Wednesday, January 26, 2011

I Love My Life

I feel so thankful to be living life like I've never lived before. All my life until July 1st 2010, I've always had hours of breathing treatments before I could even think of functioning. Without the meds to open me up, I was useless. Even after taking meds to open up to get the day started, I still had to take more in the evening or else there was no having any kind of life after five. Anyway, it still amazes me how I can breathe now without those meds. I do take a handful of pills at different times throughout the day, but that is too easy compared to life before. I'll soon be 7 months old because my life started over on july 1st. I am so blessed. After months of setbacks I finally feel like I am getting back to my old self. Part of my meds have been discontinued and thanks to that food and drinks are tasting like they should again. I hated eating because nothing tasted good. I lost close to ten pounds when my liver was giving me problems. In addition to food tasting terrible I was also nauseated so I ate even less than normal. Now that my liver is functioning normally again, I can't get enough to eat, lol. I am grateful for my donor and the selfless act they gave in order that others could have a second chance at life. I pray everyday that my friend Kerry will soon get her call. It will come, we have to have patience and trust in God's will. I know that is easier said than done for Kerry since she's the one waiting. I know how she feels and like Tom Petty says, the waiting is the hardest part.

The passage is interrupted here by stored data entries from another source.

(** ** C10: the image is only read *)

(** C10: the run leaves the image object as it was opened (size, mode and
    pixel data); its [getpixel] calls never repeat a coordinate and are, in
    order, a prefix of the loops' coordinates: all of them, each once, when
    the run completes. *)
Theorem report_read_only (img : Image) :
  image (snd (report img)) = img /\
  NoDup (reads (snd (report img))) /\
  (exists k, reads (snd (report img)) = firstn k (row_major (width img) (height img))) /\
  (fst (report img) = inl tt ->
   reads (snd (report img)) = row_major (width img) (height img)).
Proof.
  destruct (report_shape img) as [Himg (pre & _ & _ & Hend)].
  split; [exact Himg|].
  destruct Hend as [(Hr & -> & Hrd)|(c & post & E & _ & Hr & Hrd)]; rewrite Hrd.
  - split; [apply row_major_nodup|split; [|reflexivity]].
    exists (List.length (row_major (width img) (height img))); symmetry; apply firstn_all.
  - assert (E' : row_major (width img) (height img) = (pre ++ [c]) ++ post)
      by (rewrite <- app_assoc; exact E).
    split; [apply (NoDup_app_remove_r _ post); rewrite <- E'; apply row_major_nodup|].
    split; [|rewrite Hr; discriminate].
    exists (List.length (pre ++ [c]) + 0); rewrite E', firstn_app_2; simpl.
    rewrite app_nil_r; reflexivity.
Qed.

(** * Further properties of the script *)

(** ** Reading a printed line back *)

(** A reader for the lines of line 16: it checks the literal text and reads
    the five decimal numbers between it. *)
Definition is_digit (c : ascii) : bool :=
  (48 <=? nat_of_ascii c) && (nat_of_ascii c <=? 57).

Fixpoint read_digits (v : nat) (s : string) : nat * string :=
  match s with
  | String c s' => if is_digit c then read_digits (v * 10 + (nat_of_ascii c - 48)) s' else (v, s)
  | EmptyString => (v, s)
  end.

Definition read_nat (s : string) : option (nat * string) :=
  match s with
  | String c _ => if is_digit c then Some (read_digits 0 s) else None
  | EmptyString => None
  end.

Definition read_int (s : string) : option (Z * string) :=
  match s with
  | String c s' =>
      if Ascii.eqb c "-"%char then
        match read_nat s' with Some (n, r) => Some (Z.opp (Z.of_nat n), r) | None => None end
      else match read_nat s with Some (n, r) => Some (Z.of_nat n, r) | None => None end
  | EmptyString => None
  end.

Fixpoint expect (lit s : string) : option string :=
  match lit with
  | EmptyString => Some s
  | String c lit' =>
      match s with
      | String d s' => if Ascii.eqb c d then expect lit' s' else None
      | EmptyString => None
      end
  end.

I'm looking forward to going home to MS friday. I won't have to come back till March for my 9 month bronch provided everything continues to finally go in the right direction. Please say a prayer for Kerry that she will get her gift of life by Valentines Day if not before.

More from me later : - )

Saturday, January 8, 2011

A Whiney Rant

I know I haven't posted in a while, but I've just been bummed out. So far so good with my lungs. The problem I'm still having is the pain in my pelvis down to my knees, in both legs. It won't be long before I go back to Duke, the 20th, so hopefully they can give me some answers. I'm tired of still feeling like an invalid. I can't exercise much because I can hardly walk so I feel like I'm not getting much out of it. I have these wonderful new lungs and I can't even enjoy them to the fullest. I want to go shopping, visiting friends, out to the movie, or just being able to walk at a normal pace instead of a snails. I know it will get better, but in the back of my mind I'm thinking "when this is fixed what else is going to fall apart". I'm thankful to be alive, but I'm still not living yet. I'll get there eventually.

Ok, I'm finished whining now, on to happier news. Christmas was great. Our family decided not to exchange gifts because of all the expenses we have all incurred due to me living in NC. I couldn't help myself and bought all of my family a Duke tshirt, lol! They were like "we said no presents" and I said "don't get excited, it's not much". I liked my newphew's the best. He's 2 and was so cute in his Duke tshirt.

Today I am looking forward to going out to eat with my family. We are going to Long's Fish House and I have been craving that place before we got home to MS. It has been open as long as I have been alive and it is the best. The coleslaw alone with crackers could be a meal in itself it is so good. My mouth is watering just thinking of it. Yummy!